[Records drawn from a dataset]
(* ===== verification/ProcSample.v ===== *)
(** * A kernel with one process

    The running process has one user page, its first byte 104, a trap frame
    with 22 in a0, and descriptor 0 open; seven pages are free.  Theorems
    about processes are instantiated on this state. *)

From Stdlib Require Import ZArith Lia.
From stdpp Require Import base numbers list list_numbers gmap strings sorting.
From S2P Require Import Prelude Cstring Riscv Kalloc Vm PageTable Uvm UvmFree AddrSpace UvmCopy Bytes Sleeplock Bio Log Recovery Store Fs Kernel KernelProof Sample Console File Proc ProcMem.

Module OneProc.
Definition pg (i : Z) : Z := PHYSTOP - 4096 * i.
Definition kend : Z := pg 18.
Definition root : Z := pg 1.
Definition tf : Z := pg 7.
Definition upte : Z := map_pte (pg 6) (Z.lor PTE_R (Z.lor PTE_W PTE_U)).
Definition trampte : Z := map_pte KERNBASE (Z.lor PTE_R PTE_X).
Definition tfpte : Z := map_pte tf (Z.lor PTE_R PTE_W).
Definition kidtfpte : Z := map_pte (pg 11) (Z.lor PTE_R PTE_W).
(** The words of the tables, of a second process's in pages 8 to 10, the free
    list pages 12 to 18, and what else is not zero. *)
Definition words : list (Z * Z) :=
  [(pg 1, mk_pte (pg 2) PTE_V); (pg 1 + 8 * 255, mk_pte (pg 4) PTE_V);
   (pg 2, mk_pte (pg 3) PTE_V); (pg 3, upte);
   (pg 4 + 8 * 511, mk_pte (pg 5) PTE_V); (pg 5 + 8 * 511, trampte); (pg 5 + 8 * 510, tfpte);
   (pg 8 + 8 * 255, mk_pte (pg 9) PTE_V); (pg 9 + 8 * 511, mk_pte (pg 10) PTE_V);
   (pg 10 + 8 * 511, trampte); (pg 10 + 8 * 510, kidtfpte);
   (pg 12, pg 13); (pg 13, pg 14); (pg 14, pg 15); (pg 15, pg 16); (pg 16, pg 17); (pg 17, pg 18);
   (pg 6, 104); (tf + 112, 22)].
Definition mem0 : mem := foldr (fun w m => store64 m (fst w) (snd w)) ∅ words.
Definition k : kmem := Kmem mem0 (pg 12) false.
Definition free : list Z := pg <$> seqZ 12 7.

Lemma my_tables : tp 2 mem0 root = [pg 1; pg 2; pg 4; pg 3; pg 5].
Proof. vm_compute. reflexivity. Qed.

(** An entry of table [pt]: the value listed for it, or 0. *)
Definition entry_of (es : list (Z * Z)) (i : Z) : Z :=
  match list_find (fun e => fst e = i) es with Some (_, e) => snd e | None => 0 end.

Lemma my_entries pt es : (pt, es) ∈ [(pg 1, [(0, mk_pte (pg 2) PTE_V); (255, mk_pte (pg 4) PTE_V)]);
    (pg 2, [(0, mk_pte (pg 3) PTE_V)]); (pg 3, [(0, upte)]); (pg 4, [(511, mk_pte (pg 5) PTE_V)]);
    (pg 5, [(511, trampte); (510, tfpte)]); (pg 8, [(255, mk_pte (pg 9) PTE_V)]);
    (pg 9, [(511, mk_pte (pg 10) PTE_V)]); (pg 10, [(511, trampte); (510, kidtfpte)])] ->
  forall i, 0 <= i < 512 -> entry mem0 pt i = entry_of es i.
Proof.
  intros Hin i Hi. enough (forallb (fun i => entry mem0 pt i =? entry_of es i) (seqZ 0 512) = true) as H.
  { rewrite forallb_forall in H. apply Z.eqb_eq, H. apply list_elem_of_In, elem_of_seqZ. lia. }
  repeat (apply elem_of_cons in Hin as [Hin|Hin]); [..|by apply elem_of_nil in Hin];
    injection Hin as -> ->; vm_compute; reflexivity.
Qed.

Lemma entry_of_1 a e i : entry_of [(a, e)] i = if decide (i = a) then e else 0.
Proof. unfold entry_of. cbn. repeat case_decide; cbn; congruence. Qed.

Lemma entry_of_2 a e b f i : a <> b -> entry_of [(a, e); (b, f)] i = if decide (i = a) then e else if decide (i = b) then f else 0.
Proof. intros. unfold entry_of. cbn. repeat case_decide; cbn; congruence. Qed.

Lemma page_number va : 0 <= va < MAXVA -> va / 4096 = PX 2 va * 262144 + PX 1 va * 512 + PX 0 va.
Proof.
  intros Hva. pose proof (va_split va Hva) as Hs. pose proof (PX_MAXVA va Hva) as H2.
  change (2 ^ 30) with 1073741824 in Hs. change (2 ^ 21) with 2097152 in Hs. change (2 ^ 12) with 4096 in Hs. Z.div_mod_to_equations. lia.
Qed.

Definition leaf_of (va : Z) : Z :=
  let n := va / 4096 in
  if decide (n = 0) then upte else if decide (n = 67108863) then trampte else if decide (n = 67108862) then tfpte else 0.

Lemma my_leaves va : 0 <= va < MAXVA -> leaf mem0 root va = leaf_of va.
Proof.
  intros Hva. pose proof (PX_MAXVA va Hva) as H2.
  pose proof (PX_range 1 va) as H1. pose proof (PX_range 0 va) as H0.
  unfold leaf, leaf_at. cbn [wk]. change (Z.of_nat 2) with 2. change (Z.of_nat 1) with 1. change root with (pg 1).
  pose proof (page_number va Hva) as Hn.
  unfold leaf_of. rewrite Hn. rewrite (my_entries (pg 1) _ ltac:(left)) by lia. rewrite entry_of_2 by done.
  repeat case_decide; try lia; change (has 0 PTE_V) with false; change (has (mk_pte (pg 2) PTE_V) PTE_V) with true;
    change (has (mk_pte (pg 4) PTE_V) PTE_V) with true; cbv iota; try done;
    change (PTE2PA (mk_pte (pg 2) PTE_V)) with (pg 2); change (PTE2PA (mk_pte (pg 4) PTE_V)) with (pg 4);
    rewrite ?(my_entries (pg 2) _ ltac:(right; left)), ?(my_entries (pg 4) _ ltac:(do 3 right; left)), entry_of_1 by lia;
    repeat case_decide; try lia; change (has 0 PTE_V) with false; change (has (mk_pte (pg 3) PTE_V) PTE_V) with true;
    change (has (mk_pte (pg 5) PTE_V) PTE_V) with true; cbv iota; try done;
    change (PTE2PA (mk_pte (pg 3) PTE_V)) with (pg 3); change (PTE2PA (mk_pte (pg 5) PTE_V)) with (pg 5);
    fold (entry mem0 (pg 3) (PX 0 va)); fold (entry mem0 (pg 5) (PX 0 va));
    rewrite ?(my_entries (pg 3) _ ltac:(do 2 right; left)), ?(my_entries (pg 5) _ ltac:(do 4 right; left)), ?entry_of_1, ?entry_of_2 by (lia || done);
    repeat case_decide; try lia; done.
Qed.

(** The second process maps nothing but the two pages at the top. *)
Definition kid_leaf_of (va : Z) : Z :=
  let n := va / 4096 in
  if decide (n = 67108863) then trampte else if decide (n = 67108862) then kidtfpte else 0.

Lemma kid_leaves va : 0 <= va < MAXVA -> leaf mem0 (pg 8) va = kid_leaf_of va.
Proof.
  intros Hva. pose proof (page_number va Hva) as Hn. pose proof (PX_MAXVA va Hva) as H2.
  pose proof (PX_range 1 va) as H1. pose proof (PX_range 0 va) as H0.
  unfold leaf, leaf_at. cbn [wk]. change (Z.of_nat 2) with 2. change (Z.of_nat 1) with 1.
  unfold kid_leaf_of. rewrite Hn. rewrite (my_entries (pg 8) _ ltac:(do 5 right; left)) by lia. rewrite entry_of_1.
  case_decide; [|repeat case_decide; try lia; done].
  change (has (mk_pte (pg 9) PTE_V) PTE_V) with true. cbv iota. change (PTE2PA (mk_pte (pg 9) PTE_V)) with (pg 9).
  rewrite (my_entries (pg 9) _ ltac:(do 6 right; left)) by lia. rewrite entry_of_1. case_decide; [|repeat case_decide; try lia; done].
  change (has (mk_pte (pg 10) PTE_V) PTE_V) with true. cbv iota. change (PTE2PA (mk_pte (pg 10) PTE_V)) with (pg 10).
  fold (entry mem0 (pg 10) (PX 0 va)). rewrite (my_entries (pg 10) _ ltac:(do 7 right; left)) by lia. rewrite entry_of_2 by done.
  repeat case_decide; try lia; done.
Qed.

Lemma pages : upages mem0 root 1 = [pg 6].
Proof. vm_compute. reflexivity. Qed.

Lemma pages_apart : NoDup (tf :: owns k root 1 free).
Proof. unfold owns. cbn [phys k]. rewrite pages, my_tables. refine (bool_decide_unpack (NoDup _) _). vm_compute. exact I. Qed.

Lemma page_ok_list ps : forallb (fun p => (p mod 4096 =? 0) && (kend <=? p) && (p <? PHYSTOP)) ps = true -> Forall (page_ok kend) ps.
Proof.
  intros H. apply Forall_forall. intros p Hp. rewrite forallb_forall in H. apply list_elem_of_In, H in Hp.
  rewrite !andb_true_iff, Z.eqb_eq, Z.leb_le, Z.ltb_lt in Hp. unfold page_ok. lia.
Qed.

Lemma pointers_ok : pointers 2 mem0 root.
Proof.
  intros i Hi. rewrite (my_entries (pg 1) _ ltac:(left)), entry_of_2 by (lia || done). repeat case_decide; intros Hv.
  - split; [done|]. change (PTE2PA (mk_pte (pg 2) PTE_V)) with (pg 2). intros j Hj.
    rewrite (my_entries (pg 2) _ ltac:(right; left)), entry_of_1 by lia. case_decide; [by split|done].
  - split; [done|]. change (PTE2PA (mk_pte (pg 4) PTE_V)) with (pg 4). intros j Hj.
    rewrite (my_entries (pg 4) _ ltac:(do 3 right; left)), entry_of_1 by lia. case_decide; [by split|done].
  - done.
Qed.

Lemma free_wf : kwf kend k free.
Proof.
  split; [|split; [|done]].
  - vm_compute. intuition congruence.
  - refine (bool_decide_unpack (NoDup _) _). vm_compute. exact I.
Qed.

Lemma my_space : uspace kend k root 1 extra free.
Proof.
  pose proof pages_apart as Hnd. apply NoDup_cons in Hnd as [_ Hnd]. apply Uspace.
  - split; [exact free_wf|]. split; [by apply NoDup_app in Hnd as (_ & _ & ?)|]. cbn [phys k]. rewrite my_tables. by apply page_ok_list.
  - split; [exact pointers_ok|]. intros i Hi. cbn [phys k]. change root with (pg 1).
    rewrite (my_entries (pg 1) _ ltac:(left)), entry_of_2 by (lia || done). repeat case_decide; try lia. done.
  - done.
  - intros i Hi. replace i with 0 by lia. cbn [phys k]. rewrite my_leaves by done. by vm_compute.
  - done.
  - cbn [phys k]. rewrite pages. by apply page_ok_list.
  - intros va [->|[->|[]%elem_of_nil]%elem_of_cons]%elem_of_cons; (split; [done|]; split; [done|]);
      cbn [phys k]; rewrite my_leaves by done; by vm_compute.
  - refine (bool_decide_unpack (NoDup _) _). vm_compute. exact I.
  - intros va Hva Hni. cbn [phys k]. rewrite my_leaves by lia. unfold leaf_of.
    assert (Hne : va / 4096 <> 67108863 /\ va / 4096 <> 67108862).
    { split; intros E; apply Hni; rewrite E; [right; left|left]. }
    change MAXVA with 274877906944 in Hva. repeat case_decide; try lia; [|apply has_0].
    exfalso. revert Hva H. clear. intros. Z.div_mod_to_equations. lia.
Qed.

(** The process, with descriptor 0 open, and the kernel around it. *)
Definition me : proc :=
  set_p_cwd 0 (set_p_ofile (0 :: repeat NULL 15) (set_p_trapframe tf (set_p_pagetable root (set_p_sz 4096
    (set_p_pid 1 (set_p_state RUNNING proc0)))))).
Definition table : procst := Procst (me :: repeat proc0 63) 0 2 false false 0.
Definition fs : fsst lst :=
  Fsst (machine ∅ 1) (Superblock 0 0 0 0 0 0 0 0) false (set_i_ref 1 inode0 :: repeat inode0 49) k 0 0 0.
Definition files : filest := Filest (File FD_DEVICE 1 true true 0 NULL 0 1 :: repeat file0 99) false (repeat None 10) ∅.
Definition kernel : kst lst := Kst fs files table Tiny.devices.

Lemma me_owner : owner kend k me free.
Proof.
  pose proof pages_apart as Hnd. pose proof my_space as Hsp. split.
  - exact free_wf.
  - exact Hnd.
  - by apply page_ok_list.
  - done.
  - intros _. exact Hsp.
Qed.

Lemma my_at_table (P : proc -> Prop) : P me -> P proc0 -> forall p, 0 <= p < NPROC -> P (proc_at table p).
Proof.
  intros H0 H1 p Hp. unfold proc_at, table, nthZ. cbn [procs]. destruct (Z.ltb_spec p 0); [lia|].
  destruct (Z.to_nat p) as [|n]; [done|]. cbn [nth]. destruct (nth_in_or_default n (repeat proc0 63) proc0) as [E| ->]; [|done].
  by rewrite (repeat_spec _ _ _ E).
Qed.

Lemma table_rest : table_ok table.
Proof.
  split; [split; [done|done|]|].
  - exact (my_at_table (fun x => p_lock x = false) eq_refl eq_refl).
  - split; [done|]. by apply (my_at_table (fun x => p_state x = UNUSED -> vacant x)).
Qed.

(** An exited child with status 7. *)
Definition kid : proc :=
  set_p_xstate 7 (set_p_parent 0 (set_p_trapframe (pg 11) (set_p_pagetable (pg 8) (set_p_pid 2 (set_p_state ZOMBIE proc0))))).
Definition family : procst := Procst (me :: kid :: repeat proc0 62) 0 3 false false 0.

Lemma kid_tables : tp 2 mem0 (pg 8) = [pg 8; pg 9; pg 10].
Proof. vm_compute. reflexivity. Qed.

Lemma kid_pages_apart : NoDup (pg 11 :: owns k (pg 8) 0 free).
Proof. unfold owns. cbn [phys k]. rewrite kid_tables. refine (bool_decide_unpack (NoDup _) _). vm_compute. exact I. Qed.

Lemma kid_pointers : pointers 2 mem0 (pg 8).
Proof.
  intros i Hi. rewrite (my_entries (pg 8) _ ltac:(do 5 right; left)), entry_of_1 by lia. case_decide; intros Hv; [|done].
  split; [done|]. change (PTE2PA (mk_pte (pg 9) PTE_V)) with (pg 9). intros j Hj.
  rewrite (my_entries (pg 9) _ ltac:(do 6 right; left)), entry_of_1 by lia. case_decide; [by split|done].
Qed.

Lemma kid_space : uspace kend k (pg 8) 0 extra free.
Proof.
  pose proof kid_pages_apart as Hnd. apply NoDup_cons in Hnd as [_ Hnd]. apply Uspace.
  - split; [exact free_wf|]. split; [by apply NoDup_app in Hnd as (_ & _ & ?)|]. cbn [phys k]. rewrite kid_tables. by apply page_ok_list.
  - split; [exact kid_pointers|]. intros i Hi. cbn [phys k].
    rewrite (my_entries (pg 8) _ ltac:(do 5 right; left)), entry_of_1 by lia. case_decide; try lia. done.
  - done.
  - intros i Hi. lia.
  - done.
  - constructor.
  - intros va [->|[->|[]%elem_of_nil]%elem_of_cons]%elem_of_cons; (split; [done|]; split; [done|]);
      cbn [phys k]; rewrite kid_leaves by done; by vm_compute.
  - refine (bool_decide_unpack (NoDup _) _). vm_compute. exact I.
  - intros va Hva Hni. cbn [phys k]. rewrite kid_leaves by lia. unfold kid_leaf_of.
    assert (Hne : va / 4096 <> 67108863 /\ va / 4096 <> 67108862).
    { split; intros E; apply Hni; rewrite E; [right; left|left]. }
    repeat case_decide; try lia. apply has_0.
Qed.

Lemma kid_owner : owner kend k kid free.
Proof.
  pose proof kid_pages_apart as Hnd. pose proof kid_space as Hsp. split.
  - exact free_wf.
  - exact Hnd.
  - by apply page_ok_list.
  - done.
  - intros _. exact Hsp.
Qed.

Lemma at_family (P : Z -> proc -> Prop) : P 0 me -> P 1 kid -> (forall i, 2 <= i < NPROC -> P i proc0) ->
  forall i, 0 <= i < NPROC -> P i (proc_at family i).
Proof.
  intros H0 H1 H2 i Hi. destruct (decide (i = 0)) as [->|]; [done|]. destruct (decide (i = 1)) as [->|]; [done|].
  replace (proc_at family i) with proc0; [apply H2; lia|]. unfold proc_at, family, nthZ. cbn [procs].
  destruct (Z.ltb_spec i 0); [lia|]. destruct (Z.to_nat i) as [|[|m]] eqn:E; [lia|lia|]. cbn [nth].
  destruct (nth_in_or_default m (repeat proc0 62) proc0) as [Hin| ->]; [|done]. symmetry. by apply repeat_spec in Hin.
Qed.

Lemma family_idle : idle_table family.
Proof. split; [done|done|]. by apply (at_family (fun _ x => p_lock x = false)). Qed.
Definition home : kst lst := Kst fs files family Tiny.devices.
End OneProc.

• _Exercise objective_
Lines after the one containing "From stdpp Require" are left out; every line from the start of the entries through that line is restated word for word.

• _Exercise result_
(* ===== verification/ProcSample.v ===== *)
(** * A kernel with one process

    The running process has one user page, its first byte 104, a trap frame
    with 22 in a0, and descriptor 0 open; seven pages are free.  Theorems
    about processes are instantiated on this state. *)

From Stdlib Require Import ZArith Lia.
From stdpp Require Import base numbers list list_numbers gmap strings sorting.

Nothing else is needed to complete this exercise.